What this task involves =
The material below contains a line with "let s := default s (strip_prefix" and a line with "Some assessment =>". Copy exactly those two lines and all lines between them.

Task material =
(* ===== verification/Incident.v ===== *)
(** * The cut-choice contract (engine/src/engine/reason/adjudicate/incident/)

    menu.rs: the deterministic menu of cuts for a chain; parse.rs: the model's
    reply against it; guards.rs: the assessment/cuts consistency check; mod.rs:
    the bridge to the verdict. From engine/adj_pass.rs: the menu of an entry,
    the workloads on its paths, the attack set of the standing decisions and
    the replay lock of a restored decision. Then
    what a reply can become. *)

From S2P Require Import Prelude Text Json PetGraph Attack Behavior Classify Graph Chain Boundary Prove Respond Actuator Render.
From S2P Require Import Verdicts.

(** ** The menu *)

Record MenuLine := mkLine {
  ml_node : NodeKey;
  ml_action : ProposedAction;
  ml_cut : Link;
  ml_cut_signature : string;
  ml_blast_note : string
}.

Record Menu := mkMenu { mn_selectable : list MenuLine; mn_uncontainable : list NodeKey }.

Definition resolve (m : Menu) (n : NodeKey) : option ChosenCut :=
  (fun l => mkChosen (ml_node l) (ml_action l) (ml_cut l) (ml_cut_signature l)) <$>
  List.find (fun l => bool_decide (ml_node l = n)) (mn_selectable m).

Definition node_for (m : Menu) (normalized : string) : option NodeKey :=
  ml_node <$> List.find (fun l => bool_decide (ml_node l = normalized)) (mn_selectable m).

Definition menu_normalize (selectable : list MenuLine) (uncontainable : list NodeKey) : Menu :=
  let selectable :=
    dedup_by (fun a b => bool_decide (ml_node a = ml_node b))
      (sort_by (fun a b => str_leb (ml_node a) (ml_node b)) selectable) in
  let uncontainable := dedup_by (fun a b : string => bool_decide (a = b)) (sort_by str_leb uncontainable) in
  mkMenu selectable
    (List.filter (fun n => negb (existsb (fun l => bool_decide (ml_node l = n)) selectable)) uncontainable).

Definition blast_note (b : BlastRadius) : string :=
  if br_reachability_incomplete b then "blast radius: reachability not fully modeled"
  else if bool_decide (br_alive_collateral b = []) then "blast radius: no alive collateral"
  else "blast radius: " +:+ pretty (length (br_alive_collateral b)) +:+ " alive workload(s) affected".

Definition CONTAIN_NODE_NOTE : string :=
  "damage-limitation, not a clean sever: the cordon stops scheduler-driven spread, the co-resident denies stop lateral use of the node's other pods, and drain/reimage/rotate is a human act".

Definition CONTAIN_NODE_SELF_SEVERANCE_SUFFIX : string :=
  "; this node also hosts one of protector's OWN components — containing it will sever protector's own visibility/control of this node until a human intervenes".

Section Menu.
Context {G : Type} `{SG : !StableGraph G Node Edge}.
Implicit Types (sg : SecurityGraph G) (model_attack : gset NodeKey).

Definition boundary_break_holds (n : NodeKey) sg model_attack : bool :=
  match index_of sg n with Some idx => boundary_break sg idx model_attack | None => false end.

Definition escalate (n : NodeKey) (fallback : option (Link * ProposedAction)) sg model_attack
    : option (Link * ProposedAction) :=
  match (if boundary_break_holds n sg model_attack then contain_node_link sg n else None) with
  | Some cut => Some (cut, ContainNode)
  | None =>
      match fallback with
      | Some (cut, action) =>
          if is_additive_live action && is_reversible action then Some (cut, action) else None
      | None => None
      end
  end.

Definition contain_node_note (cut : Link) sg : string :=
  if self_severance sg (l_from cut) then CONTAIN_NODE_NOTE +:+ CONTAIN_NODE_SELF_SEVERANCE_SUFFIX
  else CONTAIN_NODE_NOTE.

Definition cut_blast_note (cut : Link) (action : ProposedAction) sg (health : HealthReport) : string :=
  if bool_decide (action = ContainNode) then contain_node_note cut sg
  else blast_note (predict_blast_radius (mkMitigation cut action []) sg health).

Definition menu_line (n : NodeKey) (cut : Link) (action : ProposedAction) sg (health : HealthReport) : MenuLine :=
  mkLine n action cut (cut_signature cut) (cut_blast_note cut action sg health).

(** The candidates of one chain, each with its resolved mechanism. *)
Definition menu_candidates (c : ProvenChain) sg model_attack : list (NodeKey * option (Link * ProposedAction)) :=
  (pc_entry c, escalate (pc_entry c) (containment_for c) sg model_attack) ::
  ((fun t => (qt_node t,
     escalate (qt_node t)
       ((fun cut => (cut, QuarantineWorkload)) <$> quarantine_workload_link (qt_node t) (qt_labels t))
       sg model_attack)) <$>
   List.filter (fun t => negb (bool_decide (qt_node t = pc_entry c))) (pc_quarantine_targets c)).

Definition build_menu (c : ProvenChain) sg (health : HealthReport) model_attack : Menu :=
  let candidates := menu_candidates c sg model_attack in
  menu_normalize
    (omap (fun '(n, resolved) => '(cut, action) ← resolved; Some (menu_line n cut action sg health)) candidates)
    (omap (fun '(n, resolved) => match resolved with None => Some n | Some _ => None end) candidates).

(** *** adj_pass.rs: the menu of one entry over all its chains *)

Definition entry_menu (chains : list ProvenChain) sg (health : HealthReport) model_attack : Menu :=
  let menus := (fun c => build_menu c sg health model_attack) <$> chains in
  menu_normalize (concat (mn_selectable <$> menus)) (concat (mn_uncontainable <$> menus)).

End Menu.

Definition downstream_workloads (entry : NodeKey) (chains : list ProvenChain) : list NodeKey :=
  sort_dedup id
    (List.filter (fun k => negb (bool_decide (k = entry)) && bool_decide (kind_of k = "workload"))
      (concat ((fun l => [l_from l; l_to l]) <$> concat (concat (pc_paths <$> chains))))).

Definition model_attack_set (decisions : gmap string IncidentDecision) : gset NodeKey :=
  list_to_set (concat ((fun d => cc_node <$> d_cuts d) <$>
    List.filter (fun d => bool_decide (d_assessment d = AAttack)) (btree_values decisions))).

(** ** The reply *)

Fixpoint find_char (c : Ascii.ascii) (s : string) : option nat :=
  match s with
  | EmptyString => None
  | String a s' => if Ascii.eqb a c then Some 0 else S <$> find_char c s'
  end.

Fixpoint rfind_char (c : Ascii.ascii) (s : string) : option nat :=
  match s with
  | EmptyString => None
  | String a s' =>
      match rfind_char c s' with
      | Some i => Some (S i)
      | None => if Ascii.eqb a c then Some 0 else None
      end
  end.

(** [&s[start..=end]] with both ends inside [s]: it panics, here [None], when
    the range is reversed. *)
Definition slice_inclusive (s : string) (start end_ : nat) : option string :=
  if start <=? S end_ then Some (String.substring start (S end_ - start) s) else None.

Definition open_brace : Ascii.ascii := Ascii.ascii_of_nat 123.
Definition close_brace : Ascii.ascii := Ascii.ascii_of_nat 125.

Definition parse_assessment (object : Json) : option Assessment :=
  match trim <$> as_str (json_index object "assessment") with
  | Some s =>
      if bool_decide (s = "attack") then Some AAttack
      else if bool_decide (s = "no_attack") then Some ANoAttack
      else if bool_decide (s = "uncertain") then Some AUncertain
      else None
  | None => None
  end.

Definition parse_contain (object : Json) : option (list string) :=
  match json_get object "contain" with
  | None => Some []
  | Some (JArr items) => mapM as_str items
  | Some _ => None
  end.

Definition normalize_reply (raw : string) : string :=
  let s := trim raw in
  let s := default s (strip_prefix "<<<" s) in
  let s := default s (strip_suffix ">>>" s) in
  trim s.

Section Parse.
Variable from_str : string -> option Json.

(** The outer [None] is a panic. *)
Definition extract_object (reply : string) : option (option Json) :=
  match find_char open_brace reply, rfind_char close_brace reply with
  | Some start, Some end_ => from_str <$> slice_inclusive reply start end_
  | _, _ => Some None
  end.

Definition is_hard_parse_failure (reply : string) : option bool :=
  (fun o => match o with Some _ => false | None => true end) <$> extract_object reply.

Definition decide_reply (object : Json) (menu : Menu) : IncidentDecision :=
  let reason := default "" (as_str (json_index object "reason")) in
  match parse_assessment object with
  | None => uncertain reason
  | Some assessment =>
      match parse_contain object with
      | None => uncertain reason
      | Some raw_contain =>
          match mapM (fun raw => node_for menu (normalize_reply raw)) raw_contain with
          | None => uncertain reason
          | Some nodes =>
              let nodes := sort_dedup id nodes in
              if negb (bool_decide (assessment = AAttack)) && negb (bool_decide (nodes = []))
              then uncertain reason
              else mkDecision assessment reason (omap (resolve menu) nodes)
          end
      end
  end.

Definition parse_incident_decision (reply : string) (menu : Menu) : option IncidentDecision :=
  match extract_object reply with
  | None => None
  | Some None => Some (uncertain "unparseable model reply")
  | Some (Some object) => Some (decide_reply object menu)
  end.

End Parse.

Definition guard_assessment_cuts_consistency (d : IncidentDecision) : IncidentDecision :=
  if bool_decide (d_assessment d = AAttack) || match d_cuts d with [] => true | _ => false end then d
  else uncertain "assessment/cuts inconsistency: a non-attack assessment named cuts".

Result of this exercise =
  let s := default s (strip_prefix "<<<" s) in
  let s := default s (strip_suffix ">>>" s) in
  trim s.

Section Parse.
Variable from_str : string -> option Json.

(** The outer [None] is a panic. *)
Definition extract_object (reply : string) : option (option Json) :=
  match find_char open_brace reply, rfind_char close_brace reply with
  | Some start, Some end_ => from_str <$> slice_inclusive reply start end_
  | _, _ => Some None
  end.

Definition is_hard_parse_failure (reply : string) : option bool :=
  (fun o => match o with Some _ => false | None => true end) <$> extract_object reply.

Definition decide_reply (object : Json) (menu : Menu) : IncidentDecision :=
  let reason := default "" (as_str (json_index object "reason")) in
  match parse_assessment object with
  | None => uncertain reason
  | Some assessment =>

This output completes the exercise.